Begin at the top of the following data. Copy each line exactly until you have copied the line containing "- [Real] (the".

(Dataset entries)
'''

(** * Modified Akima interpolation: [boost/math/interpolators/makima.hpp]

    A shallow embedding of the class template [makima<RandomAccessContainer>]
    and the properties of its constructor and of its call operator.

    Modelling choices.
    - [Real] (the container's [value_type]) is instantiated twice.  With the
      exact rationals [Q], where comparisons are the boolean ones of
      [QArith] and [==] is [Qeq]: the statements proved there are those that
      hold of the formulas whatever the rounding, and the quotient by a zero
      divisor is the [0] of [Qdiv], so every statement about a quotient
      either proves its divisor nonzero or assumes it.  And, in the module
      [F64], with IEEE binary64 ([PrimFloat]), one rounded operation per
      operation of the source: the statements that rounding or a value that
      is not a number decides are settled there.
    - A container is a list; [operator[]] outside the bounds is undefined
      behaviour and is an outcome of its own, so that "in bounds" is a
      theorem and not an assumption.
    - [size_t] is a 64-bit unsigned integer: a [Z] with the wrap-around of
      its subtraction and increment written out.
    - A [throw] is an outcome carrying the exception. *)

From Stdlib Require Import ZArith QArith Qabs Qminmax Lqa Lia String Floats.
From stdpp Require Import base list.
From Equations Require Import Equations.

Open Scope Z_scope.

(** ** Outcomes of a C++ computation *)

Inductive exn : Type :=
  | domain_error (what : string).

Inductive outcome (A : Type) : Type :=
  | Ret (a : A)          (* normal completion *)
  | Throw (e : exn)      (* an exception leaves the function *)
  | Undefined            (* out-of-bounds access *)
  | OutOfFuel.           (* a loop of the model did not finish *)

Arguments Ret {A} a.
Arguments Throw {A} e.
Arguments Undefined {A}.
Arguments OutOfFuel {A}.

#[export] Instance outcome_ret : MRet outcome := fun A a => Ret a.

#[export] Instance outcome_bind : MBind outcome := fun A B k c =>
  match c with
  | Ret a => k a
  | Throw e => Throw e
  | Undefined => Undefined
  | OutOfFuel => OutOfFuel
  end.

(** ** [size_t] *)

Module size_t.
Definition modulus : Z := 2 ^ 64.
Definition wrap (z : Z) : Z := z mod modulus.
Definition add (a b : Z) : Z := wrap (a + b).
Definition sub (a b : Z) : Z := wrap (a - b).
End size_t.

(** ** Containers of [Real], that is of [Q] *)

#[export] Instance Q_inhabited : Inhabited Q := populate 0%Q.

Definition size (c : list Q) : Z := Z.of_nat (length c).

(** Every container the program can hold has fewer than [2^64] elements. *)
Definition representable (c : list Q) : Prop := size c < size_t.modulus.

(** [c[i]] *)
Definition index (c : list Q) (i : Z) : outcome Q :=
  if decide (0 <= i) then
    match c !! Z.to_nat i with
    | Some v => Ret v
    | None => Undefined
    end
  else Undefined.

(** [c[i] = v] *)
Definition store (c : list Q) (i : Z) (v : Q) : outcome (list Q) :=
  if decide (0 <= i < size c) then Ret (<[Z.to_nat i := v]> c) else Undefined.

(** [c.resize(n)]: the elements added are value-initialised, [Real()] is zero. *)
Definition resize (c : list Q) (n : Z) : list Q :=
  take (Z.to_nat n) c ++ replicate (Z.to_nat n - length c) 0%Q.

Definition Qltb (a b : Q) : bool := negb (Qle_bool b a).

(** ** Loops *)

(** [for (size_t i = i0; i < bound; ++i) body], threading the variables the
    body assigns as a state [s].  The fuel bounds the number of iterations. *)
Fixpoint for_loop {S : Type} (fuel : nat) (i bound : Z)
    (body : Z -> S -> outcome S) (s : S) : outcome S :=
  if decide (i < bound) then
    match fuel with
    | O => OutOfFuel
    | Datatypes.S fuel' =>
        s' ← body i s;
        for_loop fuel' (size_t.add i 1) bound body s'
    end
  else Ret s.

(** [std::upper_bound(c.begin(), c.end(), val)], as the standard library
    implements it: a bisection on the length of the remaining range, which
    returns the position of the first element greater than [val].  Iterators
    are positions in the container, [c.end()] is [size c]. *)
Equations? upper_bound_loop (c : list Q) (val : Q) (first len : Z) : outcome Z
  by wf (Z.to_nat len) lt :=
  upper_bound_loop c val first len with decide (0 < len) => {
    | right _ => Ret first
    | left _ with index c (first + Z.shiftr len 1) => {
        | Ret middle with Qltb val middle => {
            | true => upper_bound_loop c val first (Z.shiftr len 1)
            | false => upper_bound_loop c val (first + Z.shiftr len 1 + 1)
                         (len - Z.shiftr len 1 - 1) }
        | Throw e => Throw e
        | Undefined => Undefined
        | OutOfFuel => OutOfFuel } }.
Proof.
  all: rewrite Z.shiftr_div_pow2 by lia; change (2 ^ 1) with 2;
    pose proof (Z.div_lt_upper_bound len 2 len);
    pose proof (Z.div_pos len 2); lia.
Defined.

Definition upper_bound (c : list Q) (val : Q) : outcome Z :=
  upper_bound_loop c val 0 (size c).

(** ** The class *)

Record makima : Type := Build_makima {
  x_ : list Q;
  y_ : list Q;
  s_ : list Q
}.

Definition err_sizes : string :=
  "There must be the same number of ordinates as abscissas.".
Definition err_few : string :=
  "Must be at least two data points.".
Definition err_order : string :=
  "Abscissas must be listed in strictly increasing order x0 < x1 < ... < x_{n-1}".

(** *** Constructor *)

(** Body of the loop that checks the order of the abscissas; the state is the
    local [x0]. *)
Definition order_body (x : list Q) (i : Z) (x0 : Q) : outcome Q :=
  x1 ← index x i;
  if Qle_bool x1 x0 then Throw (domain_error err_order) else Ret x1.

(** [(y_[a]-y_[b])/(x_[a]-x_[b])] *)
Definition secant (x y : list Q) (a b : Z) : outcome Q :=
  ya ← index y a;
  yb ← index y b;
  xa ← index x a;
  xb ← index x b;
  Ret ((ya - yb) / (xa - xb))%Q.

Definition weighted_slope (mim2 mim1 mi mip1 : Q) : Q :=
  let numerator := (Qabs (mip1 - mi) * mim1 + Qabs (mim1 - mim2) * mi)%Q in
  let denominator := (Qabs (mip1 - mi) + Qabs (mim1 - mim2))%Q in
  (numerator / denominator)%Q.

(** Body of the loop that fills the slopes; the state is [s_]. *)
Definition slope_body (x y : list Q) (i : Z) (s : list Q) : outcome (list Q) :=
  mim2 ← secant x y (size_t.sub i 1) (size_t.sub i 2);
  mim1 ← secant x y i (size_t.sub i 1);
  mi ← secant x y (size_t.add i 1) i;
  mip1 ← secant x y (size_t.add i 2) (size_t.add i 1);
  store s i (weighted_slope mim2 mim1 mi mip1).

Definition makima_ctor (x y : list Q) : outcome makima :=
  if negb (size x =? size y) then Throw (domain_error err_sizes)
  else if size x <? 2 then Throw (domain_error err_few)
  else
    x0 ← index x 0;
    _ ← for_loop (Z.to_nat (size x)) 1 (size x) (order_body x) x0;
    let s := resize [] (size x) in
    (* the loop does not change the size of s_: its bound is read once *)
    let bound := size_t.sub (size s) 2 in
    s ← for_loop (Z.to_nat bound) 2 bound (slope_body x y) s;
    Ret (Build_makima x y s).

'''

Response box:
(** * Modified Akima interpolation: [boost/math/interpolators/makima.hpp]

    A shallow embedding of the class template [makima<RandomAccessContainer>]
    and the properties of its constructor and of its call operator.

    Modelling choices.
    - [Real] (the container's [value_type]) is instantiated twice.  With the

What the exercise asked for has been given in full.